EXERCISE INPUTS:
(** The state file, and for each output file the mode and the content of its source from
    which it was last built. *)
Record world := World { state_file : option (list Z); built : gmap (list Z) (list Z * list Z) }.

Definition content (m : machine) : list Z := concat (default [] (chunks m)).

Definition is_system (e : event) : bool := match e with System _ => true | _ => false end.

Definition run (w : world) (r : job * machine) : world * Z :=
  let '(j, m) := r in
  let res := packer (argv_of j) m (state_file w) in
  (World (file_after res)
     (if existsb is_system (events res) then
        if status m =? 0 then <[out_of j := (mode_of j, content m)]> (built w)
        else if spoils m then delete (out_of j) (built w) else built w
      else built w),
   code res).

Definition runs (rs : list (job * machine)) (w : world) : world :=
  fold_left (fun w r => fst (run w r)) rs w.






















End runs.

(** A source edited, then touched, then edited back. *)
Definition lua_job (src : list Z) : job := Job (cstr "lua") src (src ++ cstr ".luac").
Definition demo_machine (mt : Z) (text : list Z) (g : Z) : machine :=
  Machine (Some (mt, Z.of_nat (length text))) (Some [text]) 0 false (Takes None) g (repeat 0 64).


(** The same source into a second output file: the line of the first answers, the run
    exits 0 and signals a build, and the second file does not exist. *)
Lemma second_output_not_built :
  let again := Job (cstr "lua") (cstr "a.lua") (cstr "b.luac") in
  let m := demo_machine 1 (cstr "x=1") 0 in
  let w := runs [(lua_job (cstr "a.lua"), m)] (World None ∅) in
  packer (argv_of again) m (state_file w)
  = Result [Say (cstr "fast-path hit"); Signal_build_done] 0 (state_file w) /\
  built (fst (run w (again, m))) !! cstr "b.luac" = None.
Proof. split; vm_compute; reflexivity. Qed.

WORK TO BE COMPLETED:
Every line that contains the string "Definition" should be copied from the entries.

EXPECTED OUTPUT:
Definition content (m : machine) : list Z := concat (default [] (chunks m)).
Definition is_system (e : event) : bool := match e with System _ => true | _ => false end.
Definition run (w : world) (r : job * machine) : world * Z :=
Definition runs (rs : list (job * machine)) (w : world) : world :=
Definition lua_job (src : list Z) : job := Job (cstr "lua") src (src ++ cstr ".luac").
Definition demo_machine (mt : Z) (text : list Z) (g : Z) : machine :=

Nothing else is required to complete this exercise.